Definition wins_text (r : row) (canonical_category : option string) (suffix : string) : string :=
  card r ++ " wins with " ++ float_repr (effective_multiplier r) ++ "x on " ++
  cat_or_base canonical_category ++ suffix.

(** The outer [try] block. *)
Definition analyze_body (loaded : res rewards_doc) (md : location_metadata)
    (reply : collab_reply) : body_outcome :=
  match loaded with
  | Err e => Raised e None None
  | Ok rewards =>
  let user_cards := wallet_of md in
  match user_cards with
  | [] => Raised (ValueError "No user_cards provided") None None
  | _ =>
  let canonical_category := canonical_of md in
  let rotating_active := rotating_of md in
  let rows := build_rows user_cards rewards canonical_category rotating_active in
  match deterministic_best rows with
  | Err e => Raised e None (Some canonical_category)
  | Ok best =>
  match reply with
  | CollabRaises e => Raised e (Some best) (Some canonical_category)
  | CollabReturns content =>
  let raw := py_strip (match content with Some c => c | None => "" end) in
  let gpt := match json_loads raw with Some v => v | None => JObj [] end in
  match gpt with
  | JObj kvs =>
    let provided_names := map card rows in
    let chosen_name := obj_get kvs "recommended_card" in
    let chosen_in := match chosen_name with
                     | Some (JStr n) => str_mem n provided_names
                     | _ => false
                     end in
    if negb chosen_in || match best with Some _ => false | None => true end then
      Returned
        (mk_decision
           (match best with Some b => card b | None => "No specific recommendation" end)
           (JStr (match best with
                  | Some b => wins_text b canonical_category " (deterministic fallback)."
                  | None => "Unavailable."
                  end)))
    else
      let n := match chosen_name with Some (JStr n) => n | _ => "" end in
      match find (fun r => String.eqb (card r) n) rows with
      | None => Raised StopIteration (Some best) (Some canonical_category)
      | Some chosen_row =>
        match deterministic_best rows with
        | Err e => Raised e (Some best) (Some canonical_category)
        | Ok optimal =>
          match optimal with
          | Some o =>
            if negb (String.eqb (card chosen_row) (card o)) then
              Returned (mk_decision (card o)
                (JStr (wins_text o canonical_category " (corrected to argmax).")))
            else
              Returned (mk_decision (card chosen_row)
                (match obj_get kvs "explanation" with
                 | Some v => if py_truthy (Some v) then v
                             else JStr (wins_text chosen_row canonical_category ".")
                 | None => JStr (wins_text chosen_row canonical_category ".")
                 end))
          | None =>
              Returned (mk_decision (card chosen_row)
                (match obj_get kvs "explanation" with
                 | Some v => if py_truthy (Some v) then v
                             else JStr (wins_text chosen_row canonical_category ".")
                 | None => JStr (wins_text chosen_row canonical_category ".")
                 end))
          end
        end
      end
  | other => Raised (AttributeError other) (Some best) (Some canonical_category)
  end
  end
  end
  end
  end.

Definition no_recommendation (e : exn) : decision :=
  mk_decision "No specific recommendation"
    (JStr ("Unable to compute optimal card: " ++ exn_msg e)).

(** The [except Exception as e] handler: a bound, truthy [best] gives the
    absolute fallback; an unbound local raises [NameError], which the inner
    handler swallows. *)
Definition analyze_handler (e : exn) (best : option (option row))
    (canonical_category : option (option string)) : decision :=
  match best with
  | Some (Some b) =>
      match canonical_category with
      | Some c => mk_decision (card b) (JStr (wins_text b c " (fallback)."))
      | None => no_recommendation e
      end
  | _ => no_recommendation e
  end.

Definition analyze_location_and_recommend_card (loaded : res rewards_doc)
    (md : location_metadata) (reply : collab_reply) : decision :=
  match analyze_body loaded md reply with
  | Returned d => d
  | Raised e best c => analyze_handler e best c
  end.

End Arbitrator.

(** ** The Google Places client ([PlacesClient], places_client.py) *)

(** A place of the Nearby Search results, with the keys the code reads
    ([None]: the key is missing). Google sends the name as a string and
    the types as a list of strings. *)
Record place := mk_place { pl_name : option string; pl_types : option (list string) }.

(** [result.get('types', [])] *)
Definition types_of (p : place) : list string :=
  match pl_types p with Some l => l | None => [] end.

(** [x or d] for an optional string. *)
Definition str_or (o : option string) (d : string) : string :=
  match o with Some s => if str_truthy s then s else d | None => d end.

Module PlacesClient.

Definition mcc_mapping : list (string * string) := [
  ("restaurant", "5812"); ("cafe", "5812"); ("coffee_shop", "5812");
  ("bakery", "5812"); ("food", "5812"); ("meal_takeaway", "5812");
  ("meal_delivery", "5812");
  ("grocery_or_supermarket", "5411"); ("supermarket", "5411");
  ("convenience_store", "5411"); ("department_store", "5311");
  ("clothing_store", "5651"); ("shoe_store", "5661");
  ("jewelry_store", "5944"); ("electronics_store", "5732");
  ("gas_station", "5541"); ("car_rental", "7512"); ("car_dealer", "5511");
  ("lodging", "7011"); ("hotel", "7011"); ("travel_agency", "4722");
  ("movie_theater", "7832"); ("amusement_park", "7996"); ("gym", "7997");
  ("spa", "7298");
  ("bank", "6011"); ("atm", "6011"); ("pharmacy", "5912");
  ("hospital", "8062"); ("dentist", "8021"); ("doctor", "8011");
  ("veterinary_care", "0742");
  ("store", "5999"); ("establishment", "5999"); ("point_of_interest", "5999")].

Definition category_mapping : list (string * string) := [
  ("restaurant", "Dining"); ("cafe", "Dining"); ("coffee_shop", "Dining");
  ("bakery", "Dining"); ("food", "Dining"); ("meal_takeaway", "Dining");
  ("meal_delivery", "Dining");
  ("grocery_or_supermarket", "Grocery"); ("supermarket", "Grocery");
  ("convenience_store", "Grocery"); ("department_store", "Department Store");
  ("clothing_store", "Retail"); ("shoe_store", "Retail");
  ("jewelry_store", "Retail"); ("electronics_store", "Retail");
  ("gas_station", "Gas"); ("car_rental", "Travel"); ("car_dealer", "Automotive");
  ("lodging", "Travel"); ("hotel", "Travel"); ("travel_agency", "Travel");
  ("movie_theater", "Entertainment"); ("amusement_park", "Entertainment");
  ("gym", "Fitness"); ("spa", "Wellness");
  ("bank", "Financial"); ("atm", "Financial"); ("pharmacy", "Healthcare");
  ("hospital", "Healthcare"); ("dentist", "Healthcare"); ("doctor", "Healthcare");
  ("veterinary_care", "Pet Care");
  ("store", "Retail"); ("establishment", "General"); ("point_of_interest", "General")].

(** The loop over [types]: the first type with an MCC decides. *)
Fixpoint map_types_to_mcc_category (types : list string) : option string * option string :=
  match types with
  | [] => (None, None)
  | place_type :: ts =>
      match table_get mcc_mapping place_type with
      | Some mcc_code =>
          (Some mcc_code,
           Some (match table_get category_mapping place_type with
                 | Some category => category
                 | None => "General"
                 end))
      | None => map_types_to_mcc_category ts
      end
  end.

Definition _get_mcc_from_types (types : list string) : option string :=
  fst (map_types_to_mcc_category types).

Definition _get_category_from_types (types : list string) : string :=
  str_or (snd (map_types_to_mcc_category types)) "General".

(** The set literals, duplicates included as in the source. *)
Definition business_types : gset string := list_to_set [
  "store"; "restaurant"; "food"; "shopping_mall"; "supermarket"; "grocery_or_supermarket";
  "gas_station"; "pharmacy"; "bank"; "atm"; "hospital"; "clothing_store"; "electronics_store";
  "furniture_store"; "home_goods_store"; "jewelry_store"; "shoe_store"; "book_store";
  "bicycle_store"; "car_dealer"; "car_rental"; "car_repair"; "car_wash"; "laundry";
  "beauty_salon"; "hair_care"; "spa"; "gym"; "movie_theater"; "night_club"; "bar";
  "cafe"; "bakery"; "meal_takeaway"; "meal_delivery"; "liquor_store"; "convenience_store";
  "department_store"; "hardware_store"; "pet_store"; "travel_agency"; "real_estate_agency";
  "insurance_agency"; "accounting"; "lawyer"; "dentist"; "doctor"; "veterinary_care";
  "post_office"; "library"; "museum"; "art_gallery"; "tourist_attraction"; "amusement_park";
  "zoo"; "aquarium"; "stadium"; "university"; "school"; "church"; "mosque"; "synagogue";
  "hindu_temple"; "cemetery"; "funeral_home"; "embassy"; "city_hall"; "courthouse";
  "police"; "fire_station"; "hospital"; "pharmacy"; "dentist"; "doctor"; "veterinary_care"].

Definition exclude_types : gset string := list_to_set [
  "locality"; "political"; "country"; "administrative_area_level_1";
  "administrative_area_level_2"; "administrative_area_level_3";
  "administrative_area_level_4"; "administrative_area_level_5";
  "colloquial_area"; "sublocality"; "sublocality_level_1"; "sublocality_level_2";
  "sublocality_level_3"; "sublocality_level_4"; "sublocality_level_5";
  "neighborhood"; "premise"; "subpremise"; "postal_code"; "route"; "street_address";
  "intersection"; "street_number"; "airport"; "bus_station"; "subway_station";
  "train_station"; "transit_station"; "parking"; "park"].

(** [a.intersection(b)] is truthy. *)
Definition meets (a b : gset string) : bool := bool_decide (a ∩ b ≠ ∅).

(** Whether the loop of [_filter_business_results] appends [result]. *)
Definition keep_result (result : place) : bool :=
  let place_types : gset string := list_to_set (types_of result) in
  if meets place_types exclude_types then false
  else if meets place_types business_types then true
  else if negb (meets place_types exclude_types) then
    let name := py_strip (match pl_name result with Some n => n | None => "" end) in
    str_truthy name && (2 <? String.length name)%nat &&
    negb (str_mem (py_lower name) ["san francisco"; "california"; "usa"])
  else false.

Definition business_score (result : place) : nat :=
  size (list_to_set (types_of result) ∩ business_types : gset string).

============

Work task → Everything from the line with "e None None" through the line with "let chosen_in := match chosen_name with" should be written out exactly as it appears above, end lines included, and nothing outside that range.

Task result →
  | Err e => Raised e None None
  | Ok rewards =>
  let user_cards := wallet_of md in
  match user_cards with
  | [] => Raised (ValueError "No user_cards provided") None None
  | _ =>
  let canonical_category := canonical_of md in
  let rotating_active := rotating_of md in
  let rows := build_rows user_cards rewards canonical_category rotating_active in
  match deterministic_best rows with
  | Err e => Raised e None (Some canonical_category)
  | Ok best =>
  match reply with
  | CollabRaises e => Raised e (Some best) (Some canonical_category)
  | CollabReturns content =>
  let raw := py_strip (match content with Some c => c | None => "" end) in
  let gpt := match json_loads raw with Some v => v | None => JObj [] end in
  match gpt with
  | JObj kvs =>
    let provided_names := map card rows in
    let chosen_name := obj_get kvs "recommended_card" in
    let chosen_in := match chosen_name with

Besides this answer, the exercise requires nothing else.